[Collected data]
________________

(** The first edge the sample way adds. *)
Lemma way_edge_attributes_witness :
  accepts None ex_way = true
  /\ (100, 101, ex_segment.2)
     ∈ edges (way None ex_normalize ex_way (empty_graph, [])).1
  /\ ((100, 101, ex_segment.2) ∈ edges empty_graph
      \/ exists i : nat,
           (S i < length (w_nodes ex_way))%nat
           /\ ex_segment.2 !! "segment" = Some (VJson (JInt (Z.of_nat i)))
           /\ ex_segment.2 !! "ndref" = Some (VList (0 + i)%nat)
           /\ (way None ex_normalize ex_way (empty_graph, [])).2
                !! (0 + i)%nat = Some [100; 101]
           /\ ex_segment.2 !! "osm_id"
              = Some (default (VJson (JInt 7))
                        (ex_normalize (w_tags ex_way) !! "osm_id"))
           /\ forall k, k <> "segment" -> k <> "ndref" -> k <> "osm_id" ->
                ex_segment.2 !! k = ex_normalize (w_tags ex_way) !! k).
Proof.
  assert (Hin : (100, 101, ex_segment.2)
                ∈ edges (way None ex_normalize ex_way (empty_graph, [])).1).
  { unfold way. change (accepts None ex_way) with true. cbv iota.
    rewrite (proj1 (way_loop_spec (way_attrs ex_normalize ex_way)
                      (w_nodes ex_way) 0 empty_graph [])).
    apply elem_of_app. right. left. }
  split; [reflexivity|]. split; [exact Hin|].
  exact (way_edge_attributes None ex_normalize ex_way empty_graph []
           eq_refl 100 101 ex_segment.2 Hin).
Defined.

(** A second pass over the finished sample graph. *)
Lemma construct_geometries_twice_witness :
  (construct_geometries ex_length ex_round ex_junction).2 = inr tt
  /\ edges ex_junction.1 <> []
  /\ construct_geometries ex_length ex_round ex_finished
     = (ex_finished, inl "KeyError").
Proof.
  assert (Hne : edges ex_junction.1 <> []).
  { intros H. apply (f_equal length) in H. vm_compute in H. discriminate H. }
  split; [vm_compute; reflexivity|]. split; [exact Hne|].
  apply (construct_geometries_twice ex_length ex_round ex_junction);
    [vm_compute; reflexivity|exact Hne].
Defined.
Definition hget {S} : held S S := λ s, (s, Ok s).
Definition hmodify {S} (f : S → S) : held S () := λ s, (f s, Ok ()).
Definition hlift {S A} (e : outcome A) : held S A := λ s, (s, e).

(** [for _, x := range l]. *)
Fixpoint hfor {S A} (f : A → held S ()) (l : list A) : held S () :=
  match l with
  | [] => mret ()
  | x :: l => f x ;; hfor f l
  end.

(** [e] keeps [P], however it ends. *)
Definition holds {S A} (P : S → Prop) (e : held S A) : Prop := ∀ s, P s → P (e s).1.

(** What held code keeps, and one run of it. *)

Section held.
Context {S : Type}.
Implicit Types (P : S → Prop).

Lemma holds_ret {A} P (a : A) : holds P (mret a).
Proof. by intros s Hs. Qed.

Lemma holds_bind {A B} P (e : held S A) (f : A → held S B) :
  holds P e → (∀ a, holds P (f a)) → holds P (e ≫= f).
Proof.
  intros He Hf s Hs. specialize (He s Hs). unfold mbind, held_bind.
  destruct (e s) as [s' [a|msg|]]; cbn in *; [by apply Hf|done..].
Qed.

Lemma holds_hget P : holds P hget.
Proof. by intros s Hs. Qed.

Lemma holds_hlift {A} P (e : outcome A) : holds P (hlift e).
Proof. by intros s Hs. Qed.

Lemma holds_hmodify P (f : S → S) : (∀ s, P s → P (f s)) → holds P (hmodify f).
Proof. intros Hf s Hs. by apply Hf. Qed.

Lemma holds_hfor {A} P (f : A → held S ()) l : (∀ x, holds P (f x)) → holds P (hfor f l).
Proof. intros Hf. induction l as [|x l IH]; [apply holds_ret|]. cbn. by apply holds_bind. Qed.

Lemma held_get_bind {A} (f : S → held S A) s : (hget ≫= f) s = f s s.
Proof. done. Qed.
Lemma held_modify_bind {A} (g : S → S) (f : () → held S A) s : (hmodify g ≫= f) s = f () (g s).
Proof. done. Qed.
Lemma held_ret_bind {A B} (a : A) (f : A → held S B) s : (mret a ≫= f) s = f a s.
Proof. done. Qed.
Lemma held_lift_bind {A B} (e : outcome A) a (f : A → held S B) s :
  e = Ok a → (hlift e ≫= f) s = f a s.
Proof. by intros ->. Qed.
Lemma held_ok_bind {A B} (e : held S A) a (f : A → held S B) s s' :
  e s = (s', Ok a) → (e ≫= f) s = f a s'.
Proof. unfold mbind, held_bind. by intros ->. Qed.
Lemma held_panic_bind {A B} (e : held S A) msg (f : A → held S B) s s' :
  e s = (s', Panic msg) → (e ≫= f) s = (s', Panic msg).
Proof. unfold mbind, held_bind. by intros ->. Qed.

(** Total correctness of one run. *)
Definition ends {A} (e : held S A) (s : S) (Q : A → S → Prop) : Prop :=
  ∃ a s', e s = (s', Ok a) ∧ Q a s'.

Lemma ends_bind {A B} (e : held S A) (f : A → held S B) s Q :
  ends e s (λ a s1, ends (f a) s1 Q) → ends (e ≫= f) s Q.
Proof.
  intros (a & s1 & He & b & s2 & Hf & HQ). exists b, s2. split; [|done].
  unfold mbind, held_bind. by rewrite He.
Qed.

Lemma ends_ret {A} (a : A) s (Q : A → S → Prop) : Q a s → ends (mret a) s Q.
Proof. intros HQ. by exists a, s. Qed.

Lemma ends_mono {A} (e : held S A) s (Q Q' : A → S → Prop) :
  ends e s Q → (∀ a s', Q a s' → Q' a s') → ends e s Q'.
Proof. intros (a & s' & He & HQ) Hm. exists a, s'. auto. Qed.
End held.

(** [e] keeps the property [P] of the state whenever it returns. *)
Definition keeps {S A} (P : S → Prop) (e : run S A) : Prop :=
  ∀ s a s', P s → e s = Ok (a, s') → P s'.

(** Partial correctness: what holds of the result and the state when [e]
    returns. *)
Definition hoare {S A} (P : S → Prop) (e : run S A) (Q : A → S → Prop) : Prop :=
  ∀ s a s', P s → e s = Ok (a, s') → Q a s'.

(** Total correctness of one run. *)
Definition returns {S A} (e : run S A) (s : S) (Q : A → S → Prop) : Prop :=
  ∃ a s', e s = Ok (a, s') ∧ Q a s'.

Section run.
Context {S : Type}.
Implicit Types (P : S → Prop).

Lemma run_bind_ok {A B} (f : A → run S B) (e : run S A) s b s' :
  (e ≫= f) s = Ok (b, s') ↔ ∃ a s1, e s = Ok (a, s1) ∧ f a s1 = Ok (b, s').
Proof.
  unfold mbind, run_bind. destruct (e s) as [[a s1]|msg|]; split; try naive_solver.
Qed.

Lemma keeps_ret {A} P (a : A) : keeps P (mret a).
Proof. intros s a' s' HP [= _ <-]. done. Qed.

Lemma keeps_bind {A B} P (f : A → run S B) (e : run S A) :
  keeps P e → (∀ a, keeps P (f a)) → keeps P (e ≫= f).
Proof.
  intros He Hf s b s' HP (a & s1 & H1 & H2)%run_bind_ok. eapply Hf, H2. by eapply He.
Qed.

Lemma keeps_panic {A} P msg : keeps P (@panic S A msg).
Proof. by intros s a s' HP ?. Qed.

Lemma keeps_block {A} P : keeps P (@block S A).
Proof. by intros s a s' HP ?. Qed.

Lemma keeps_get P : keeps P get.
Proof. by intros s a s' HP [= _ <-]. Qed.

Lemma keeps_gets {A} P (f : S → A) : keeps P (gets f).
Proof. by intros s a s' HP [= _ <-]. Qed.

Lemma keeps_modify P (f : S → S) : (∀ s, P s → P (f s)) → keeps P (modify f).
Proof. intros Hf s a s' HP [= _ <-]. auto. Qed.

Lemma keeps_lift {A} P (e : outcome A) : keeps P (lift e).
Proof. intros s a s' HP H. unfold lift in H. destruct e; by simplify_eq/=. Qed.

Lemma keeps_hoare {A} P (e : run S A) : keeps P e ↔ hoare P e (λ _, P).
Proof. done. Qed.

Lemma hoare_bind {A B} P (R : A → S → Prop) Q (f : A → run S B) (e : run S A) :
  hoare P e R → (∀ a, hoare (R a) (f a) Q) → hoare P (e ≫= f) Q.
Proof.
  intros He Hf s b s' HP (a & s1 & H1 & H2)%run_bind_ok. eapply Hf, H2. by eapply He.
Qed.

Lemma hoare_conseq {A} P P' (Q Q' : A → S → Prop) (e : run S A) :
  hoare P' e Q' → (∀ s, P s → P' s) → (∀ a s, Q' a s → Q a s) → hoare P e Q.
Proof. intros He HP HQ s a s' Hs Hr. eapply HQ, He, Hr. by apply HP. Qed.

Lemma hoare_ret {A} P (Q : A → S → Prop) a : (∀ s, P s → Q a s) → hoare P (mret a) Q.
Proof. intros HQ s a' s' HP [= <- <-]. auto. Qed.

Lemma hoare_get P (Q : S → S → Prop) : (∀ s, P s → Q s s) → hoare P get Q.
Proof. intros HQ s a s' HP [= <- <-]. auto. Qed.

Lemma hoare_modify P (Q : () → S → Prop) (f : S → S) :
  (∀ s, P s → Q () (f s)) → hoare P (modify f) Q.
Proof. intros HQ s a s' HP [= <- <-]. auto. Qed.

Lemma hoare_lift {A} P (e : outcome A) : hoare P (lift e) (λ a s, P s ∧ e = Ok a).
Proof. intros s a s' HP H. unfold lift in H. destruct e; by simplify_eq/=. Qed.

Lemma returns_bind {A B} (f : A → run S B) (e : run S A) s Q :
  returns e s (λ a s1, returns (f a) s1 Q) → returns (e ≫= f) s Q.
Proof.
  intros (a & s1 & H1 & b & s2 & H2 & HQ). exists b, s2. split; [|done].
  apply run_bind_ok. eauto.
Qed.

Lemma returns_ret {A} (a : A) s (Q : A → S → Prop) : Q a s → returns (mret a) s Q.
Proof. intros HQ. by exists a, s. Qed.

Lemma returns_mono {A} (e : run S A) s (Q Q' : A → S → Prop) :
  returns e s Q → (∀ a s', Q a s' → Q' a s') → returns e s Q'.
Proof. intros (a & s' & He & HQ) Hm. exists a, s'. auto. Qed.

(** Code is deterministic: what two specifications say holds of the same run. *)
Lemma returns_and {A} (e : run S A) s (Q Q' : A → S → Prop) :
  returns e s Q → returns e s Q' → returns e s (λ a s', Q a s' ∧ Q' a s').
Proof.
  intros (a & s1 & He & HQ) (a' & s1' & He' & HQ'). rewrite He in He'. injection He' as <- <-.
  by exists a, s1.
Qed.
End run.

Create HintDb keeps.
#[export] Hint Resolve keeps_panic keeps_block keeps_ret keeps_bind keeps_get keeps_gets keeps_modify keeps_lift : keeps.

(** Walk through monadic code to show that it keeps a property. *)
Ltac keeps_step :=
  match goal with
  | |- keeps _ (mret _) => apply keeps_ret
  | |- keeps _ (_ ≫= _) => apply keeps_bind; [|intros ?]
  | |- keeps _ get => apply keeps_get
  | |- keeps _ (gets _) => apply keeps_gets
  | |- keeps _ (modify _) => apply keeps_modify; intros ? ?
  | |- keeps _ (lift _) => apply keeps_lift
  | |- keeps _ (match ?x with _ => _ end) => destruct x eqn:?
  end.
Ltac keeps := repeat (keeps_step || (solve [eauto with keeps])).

________________

**WORK REQUEST:** Please return only the lines from the one that contains "get => apply keeps_get" through the final line of the entries, each exactly as written.

**RESULT OF THE EXERCISE:**
  | |- keeps _ get => apply keeps_get
  | |- keeps _ (gets _) => apply keeps_gets
  | |- keeps _ (modify _) => apply keeps_modify; intros ? ?
  | |- keeps _ (lift _) => apply keeps_lift
  | |- keeps _ (match ?x with _ => _ end) => destruct x eqn:?
  end.
Ltac keeps := repeat (keeps_step || (solve [eauto with keeps])).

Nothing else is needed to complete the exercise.